= Beginning of Section =

(* ===== verification/AppInv.v ===== *)
(** * AppInv: what holds in every world the application reaches

    [world_ok] is the invariant of the whole application: every routine
    in the storage and in the history can be run; the mounted page is the
    page of the current path; the lists the home and training pages hold
    are those of the storage; the builder's state is one [builds]
    reaches; a mounted session is a state [timed_reachable] reaches on
    its routine; the window holds an interval only while a session is
    mounted; nothing has crashed.  The file proves it at boot and across
    every event a page offers. *)

From S2P Require Import Prelude Types Catalog Tips Storage Builder Session.
From S2P Require Import Demo SessionInv SessionSets SessionLog SessionUI.
From S2P Require Import SessionTimer Pages Launch App.
From stdpp Require Import gmap.

#[local] Open Scope Z_scope.

Section inv.
Context (ctx : AppContext).

(** A routine a session can run on with the catalog of the context. *)
Definition runnable (r : Routine) : Prop :=
  routine_ok r ∧ routine_in (library ctx) r.

#[export] Instance runnable_dec r : Decision (runnable r).
Proof. unfold runnable. apply _. Defined.

(** The routines of a storage can all be run. *)
Definition stored_ok (env : Env) : Prop := Forall runnable (getRoutines env).

(** The entry of the history carries no routine, or one that can be
    run. *)
Definition entry_ok (l : Location) : Prop :=
  from_option runnable True (loc_routine l).

(** The mounted page belongs to the current path and its state is what
    its mount and its events make of the storage. *)
Definition page_ok (w : World) : Prop :=
  match w_page w with
  | HomePage logs _ =>
      loc_path (w_here w) = PathHome ∧ logs = recentLogs (app_env (w_app w))
  | TrainingPage routines =>
      loc_path (w_here w) = PathTraining ∧
      routines = getRoutines (app_env (w_app w))
  | ProfilePage => loc_path (w_here w) = PathProfile
  | CreateRoutinePage b =>
      loc_path (w_here w) = PathCreate ∧ builds (library ctx) b
  | SessionPage routine st interval =>
      w_here w = mkLocation PathSession (Some routine) ∧
      ∃ now tm, timers_ok tm ∧ tm_live tm = ∅ ∧
        timed_reachable routine (library ctx) now tm (timedOf st interval w)
  | Crashed => False
  end.

(** No interval is live unless a session is mounted. *)
Definition idle (w : World) : Prop :=
  match w_page w with
  | SessionPage _ _ _ => True
  | _ => tm_live (w_timers w) = ∅
  end.

Record world_ok (w : World) : Prop := mkWorldOk {
  ok_stored : stored_ok (app_env (w_app w));
  ok_history : Forall entry_ok (w_here w :: w_past w);
  ok_timers : timers_ok (w_timers w);
  ok_idle : idle w;
  ok_page : page_ok w;
}.

(** ** The catalog of the context *)

Lemma library_ok : Forall named (library ctx) ∧ Forall exercise_ok (library ctx).
Proof. by destruct (library_fit (ctx_lang ctx)) as (_ & ? & ? & _). Qed.

Lemma premade_runnable_lookup i r : premade ctx !! i = Some r → runnable r.
Proof. intros Hr. eapply premade_runnable, list_elem_of_lookup_2, Hr. Qed.

(** ** Leaving and entering pages *)

Lemma timedOf_eta m w :
  w_timers w = t_timers m → timedOf (t_page m) (t_interval m) w = m.
Proof. unfold timedOf. intros ->. by destruct m. Qed.

Lemma session_timer_ok w routine st interval :
  world_ok w → w_page w = SessionPage routine st interval →
  timer_ok (timedOf st interval w) ∧ runnable routine.
Proof.
  intros [_ Hh _ _ Hp] E. unfold page_ok in Hp. rewrite E in Hp.
  destruct Hp as (Hl & now & tm & ? & ? & Hr).
  split; [by eapply timed_reachable_ok|].
  apply Forall_cons in Hh as [Hh _]. unfold entry_ok in Hh. by rewrite Hl in Hh.
Qed.

(** The mounted session is in a state its page reaches. *)
Lemma session_wf w routine st interval :
  world_ok w → w_page w = SessionPage routine st interval →
  wf routine (library ctx) st ∧ exclusive st.
Proof.
  intros H E. pose proof (ok_page _ H) as Hp. unfold page_ok in Hp.
  rewrite E in Hp. destruct Hp as (_ & now & tm & Hok & He & Ht).
  apply (ui_reachable_inv _ _ now).
  apply (timed_ui_reachable _ _ _ _ _ Hok He Ht).
Qed.

Lemma unmountPage_idle w :
  world_ok w → tm_live (unmountPage w) = ∅ ∧ timers_ok (unmountPage w).
Proof.
  intros H. pose proof (ok_idle _ H) as Hi. pose proof (ok_page _ H) as Hp.
  unfold unmountPage, idle, page_ok in *.
  destruct (w_page w) as [| | | |routine st interval|] eqn:E;
    [split; [done|apply H]..| |done].
  apply timer_ok_unmount. by eapply session_timer_ok.
Qed.

Lemma arrive_ok now l past app tm ps :
  stored_ok (app_env app) → entry_ok l → Forall entry_ok past →
  timers_ok tm → tm_live tm = ∅ →
  world_ok (arrive ctx now l past app tm ps).
Proof.
  intros Hs Hl Hp Hok He. unfold arrive, mountPage.
  destruct l as [path routine].
  destruct path; simpl;
    try (split; simpl; [done|by constructor|done|done|];
         first [done|split; [done|apply builds_initial]]).
  destruct routine as [r|]; [|split; simpl; auto; by repeat constructor].
  destruct (startSession_ok r (library ctx) now (proj1 Hl)) as (st & Hst & _).
  destruct (mountTimed r (library ctx) now tm) as [m|e m] eqn:Hm;
    [|unfold mountTimed in Hm; by rewrite Hst in Hm].
  pose proof (timer_ok_mount _ _ _ _ _ Hok He Hm) as (_ & ? & _).
  split; simpl; [done|by constructor|done|done|].
  split; [done|]. exists now, tm. split_and!; [done..|].
  rewrite timedOf_eta by done. by apply timed_mounted.
Qed.

Lemma navigate_ok now l app w :
  world_ok w → stored_ok (app_env app) → entry_ok l →
  world_ok (navigate ctx now l (withApp app w)).
Proof.
  intros H Hs Hl. destruct (unmountPage_idle _ H) as [He Hok].
  apply arrive_ok; try done. apply H.
Qed.

Lemma withApp_same w : withApp (w_app w) w = w.
Proof. by destruct w. Qed.

Lemma navigate_ok_same now l w :
  world_ok w → entry_ok l → world_ok (navigate ctx now l w).
Proof.
  intros H Hl. rewrite <-(withApp_same w). apply navigate_ok; [done| |done].
  apply H.
Qed.

Lemma goBack_ok now w : world_ok w → world_ok (goBack ctx now w).
Proof.
  intros H. unfold goBack. destruct (w_past w) as [|l past] eqn:E; [done|].
  destruct (unmountPage_idle _ H) as [He Hok].
  pose proof (ok_history _ H) as Hh. rewrite E in Hh.
  apply Forall_cons in Hh as [_ [Hl Hp]%Forall_cons].
  apply arrive_ok; try done. apply H.
Qed.

Lemma boot_ok env path now :
  stored_ok env → world_ok (boot ctx env path now).
Proof.
  intros Hs. unfold boot.
  assert (world_ok (arrive ctx now (mkLocation path None) [] (App_initial env)
                      noTimers noPromises)) as [? ? ? Hi Hp]
    by (apply arrive_ok; try done; apply noTimers_ok).
  split; try done.
Qed.

(** ** The events *)

Lemma withPage_ok page w :
  world_ok w → idle (withPage page w) → page_ok (withPage page w) →
  world_ok (withPage page w).
Proof. intros [? ? ? _ _] ? ?. by split. Qed.

Lemma withApp_ok app w :
  world_ok w → stored_ok (app_env app) → page_ok (withApp app w) →
  world_ok (withApp app w).
Proof. intros [_ ? ? Hi _] ? ?. by split. Qed.

Lemma handleSave_stored_ok idNow createdNow b env r env' :
  stored_ok env → builds (library ctx) b →
  handleSave idNow createdNow b env = Some (r, env') → stored_ok env'.
Proof.
  intros Hs Hb Hsave.
  pose proof (built_routine_ok _ _ _ _ _ _ _ (proj2 library_ok) Hb Hsave) as Hr.
  unfold handleSave in Hsave. destruct (saveDisabled b); [done|].
  injection Hsave as <- <-. unfold stored_ok.
  rewrite getRoutines_saveRoutine. apply Forall_app. split; [done|].
  by apply Forall_singleton.
Qed.

Lemma finishWorkout_stored_ok routine endTime idNow saveNow st app app' :
  stored_ok (app_env app) →
  finishWorkout routine (library ctx) endTime idNow saveNow st app = Some app' →
  stored_ok (app_env app').
Proof.
  unfold finishWorkout, stored_ok. intros Hs Hf.
  destruct (handleFinishWorkout _ _ _ _ _); [|done]. simpl in Hf.
  destruct (storedLog _ _); [|done]. injection Hf as <-. simpl.
  by rewrite getRoutines_saveLog.
Qed.

Lemma withPromises_ok ps w : world_ok w → world_ok (withPromises ps w).
Proof. by intros []. Qed.

Lemma tipArrives_ok id w : world_ok w → world_ok (tipArrives ctx id w).
Proof.
  intros H%(withPromises_ok (settle id (w_promises w))). unfold tipArrives.
  destruct (w_page (withPromises _ w)) as [logs tip| | | | |] eqn:E; try done.
  case_decide; [|done].
  pose proof (ok_page _ H) as Hp. pose proof (ok_idle _ H) as Hi.
  unfold page_ok, idle in Hp, Hi. rewrite E in Hp, Hi.
  by apply withPage_ok.
Qed.

Lemma start_ok now routine w :
  world_ok w → from_option runnable True routine →
  world_ok (start ctx now routine w).
Proof.
  intros H Hr. unfold start. destruct routine as [r|]; simpl; [|done].
  unfold handleStart. destruct (_ && _); [done|]. by apply navigate_ok_same.
Qed.

Lemma session_step_ok tev w routine st interval :
  world_ok w → w_page w = SessionPage routine st interval →
  possible routine tev (timedOf st interval w) →
  let m := tstep routine (library ctx) tev (timedOf st interval w) in
  world_ok
    (mkWorld (w_app w) (w_past w) (w_here w)
       (SessionPage routine (t_page m) (t_interval m)) (t_timers m)
       (w_promises w)).
Proof.
  intros H E Hp. cbv zeta.
  destruct (session_timer_ok _ _ _ _ H E) as [Hok _].
  pose proof (ok_page _ H) as Hpage. unfold page_ok in Hpage. rewrite E in Hpage.
  destruct Hpage as (Hl & now & tm & ? & ? & Hr).
  split; simpl; [apply H..| |done|].
  - by destruct (timer_ok_tstep routine (library ctx) tev _ Hok) as (_ & ? & _).
  - split; [done|]. exists now, tm. split_and!; [done..|].
    rewrite timedOf_eta by done. by apply timed_event.
Qed.

Lemma wstep_ok aev w :
  world_ok w → pageOffers ctx aev w → world_ok (wstep ctx aev w).
Proof.
  intros H Hoff. pose proof (ok_page _ H) as Hp. pose proof (ok_idle _ H) as Hi.
  unfold wstep, pageOffers, page_ok, idle, navLinkClick, startWorkoutClick,
    createClick, saveClick, finishClick, closeSessionClick,
    premadeStartOffered in *.
  destruct aev; destruct (w_page w) as [logs tip|routines| |b|routine st interval|]
    eqn:E; try (by apply tipArrives_ok); try done;
    try (by apply navigate_ok_same);
    try (destruct (_ && _); [by apply navigate_ok_same|done]);
    try (case_decide; [done|by apply goBack_ok]).
  - apply start_ok; [done|]. destruct Hp as [_ ->].
    destruct (getRoutines _ !! i) eqn:Er; simpl; [|done].
    eapply (proj1 (Forall_lookup _ _) (ok_stored _ H)), Er.
  - apply start_ok; [done|]. destruct (premade ctx !! i) eqn:Hr; [|done].
    by eapply premade_runnable_lookup.
  - apply withPage_ok; unfold idle, page_ok; simpl; [done..|].
    split; [apply Hp|]. by apply builds_step; [apply Hp|].
  - destruct (handleSave _ _ _ _) as [[r env']|] eqn:Es; [|done].
    apply navigate_ok; [done| |done]. simpl.
    eapply handleSave_stored_ok; [apply H|apply Hp|done].
  - by apply goBack_ok.
  - by apply session_step_ok.
  - destruct (finishWorkout _ _ _ _ _ _ _) as [app'|] eqn:Ef; [|done].
    apply navigate_ok; [done| |done].
    eapply finishWorkout_stored_ok; [apply H|done].
  - apply withApp_ok; [done| |unfold page_ok; simpl; by rewrite E].
    unfold stored_ok, togglePremium. simpl. rewrite getRoutines_saveStats. apply H.
Qed.

Lemma reachable_ok env path now w :
  stored_ok env → reachable ctx env path now w → world_ok w.
Proof.
  intros Hs. induction 1; [by apply boot_ok|by apply wstep_ok].
Qed.

(** ** Properties *)

(** C11: the application does not crash.  From a storage whose routines
    can all be run (an empty one for a start), whatever the user does on
    the pages, no render throws; a session is only ever mounted on a
    routine that can be run, its state is well formed, and no event its
    markup enables throws. *)
Theorem app_never_crashes env path now w :
  stored_ok env → reachable ctx env path now w →
  w_page w ≠ Crashed ∧
  ∀ routine st interval, w_page w = SessionPage routine st interval →
    runnable routine ∧ wf routine (library ctx) st ∧
    ∀ ev, enabled routine ev st →
      ∃ st', dispatch routine (library ctx) ev st = Done st'.
Proof.
  intros Hs Hr. pose proof (reachable_ok _ _ _ _ Hs Hr) as H.
  pose proof (ok_page _ H) as Hp. unfold page_ok in Hp.
  split; [by destruct (w_page w)|]. intros routine st interval E.
  rewrite E in Hp. destruct Hp as (_ & now' & tm & Hok & He & Ht).
  destruct (session_timer_ok _ _ _ _ H E) as [_ Hrun]. split; [done|].
  destruct (ui_reachable_inv _ _ _ _ (timed_ui_reachable _ _ _ _ _ Hok He Ht))
    as [Hwf _].
  split; [done|]. intros ev Hen.
  pose proof (valid_events_never_throw _ _ _ _ Hwf (enabled_valid _ _ _ Hen))
    as Hthrew.
  simpl in Hthrew.
  destruct (dispatch routine (library ctx) ev st) as [st'|]; [by exists st'|done].
Qed.

(** C7: what the pages hold.  In every world the application reaches,
    the home page lists the five newest logs of the storage and the
    training page the routines of the storage as they are now; every
    stored routine can be run; and the window holds an interval only
    while a session is mounted with its rest overlay shown and time
    left, and then exactly one. *)
Theorem pages_and_timers env path now w :
  stored_ok env → reachable ctx env path now w →
  (∀ logs tip, w_page w = HomePage logs tip →
     logs = recentLogs (app_env (w_app w))) ∧
  (∀ routines, w_page w = TrainingPage routines →
     routines = getRoutines (app_env (w_app w))) ∧
  stored_ok (app_env (w_app w)) ∧
  (tm_live (w_timers w) = ∅ ∨
   ∃ routine st id, w_page w = SessionPage routine st (Some id) ∧
     tm_live (w_timers w) = {[id]} ∧ showRestTimer st = true ∧ 0 < restTime st).
Proof.
  intros Hs Hr. pose proof (reachable_ok _ _ _ _ Hs Hr) as H.
  pose proof (ok_page _ H) as Hp. pose proof (ok_idle _ H) as Hi.
  unfold page_ok, idle in *. split_and!; [| |apply H|].
  - intros logs tip E. rewrite E in Hp. apply Hp.
  - intros routines E. rewrite E in Hp. apply Hp.
  - destruct (w_page w) as [| | | |routine st interval|] eqn:E; try by left.
    destruct (session_timer_ok _ _ _ _ H E) as [Hok _].
    pose proof (timer_ok_interval _ Hok) as Hint. destruct Hok as (Hl & _).
    simpl in *. destruct interval as [id|]; [right|by left].
    exists routine, st, id. split_and!; [done..|apply Hint|apply Hint]; by eexists.
Qed.

End inv.

(** ** Witnesses *)

Lemma emptyEnv_stored_ok ctx : stored_ok ctx emptyEnv.
Proof. constructor. Qed.

Lemma app_never_crashes_witness :
  w_page demo_world ≠ Crashed ∧
  ∀ routine st interval, w_page demo_world = SessionPage routine st interval →
    runnable demo_ctx routine ∧ wf routine (library demo_ctx) st ∧
    ∀ ev, enabled routine ev st →
      ∃ st', dispatch routine (library demo_ctx) ev st = Done st'.
Proof.
  apply (app_never_crashes demo_ctx emptyEnv PathHome demo_now);
    [apply emptyEnv_stored_ok|exact demo_world_reachable].
Defined.

Lemma pages_and_timers_witness :
  (∀ logs tip, w_page demo_world = HomePage logs tip →
     logs = recentLogs (app_env (w_app demo_world))) ∧
  (∀ routines, w_page demo_world = TrainingPage routines →
     routines = getRoutines (app_env (w_app demo_world))) ∧
  stored_ok demo_ctx (app_env (w_app demo_world)) ∧
  (tm_live (w_timers demo_world) = ∅ ∨
   ∃ routine st id, w_page demo_world = SessionPage routine st (Some id) ∧
     tm_live (w_timers demo_world) = {[id]} ∧ showRestTimer st = true ∧
     0 < restTime st).
Proof.
  apply (pages_and_timers demo_ctx emptyEnv PathHome demo_now);
    [apply emptyEnv_stored_ok|exact demo_world_reachable].
Defined.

= End of Section =

How to complete this task: Pull out all lines from the entries above in which the word "Require" appears.

Expected output:
From S2P Require Import Prelude Types Catalog Tips Storage Builder Session.
From S2P Require Import Demo SessionInv SessionSets SessionLog SessionUI.
From S2P Require Import SessionTimer Pages Launch App.
From stdpp Require Import gmap.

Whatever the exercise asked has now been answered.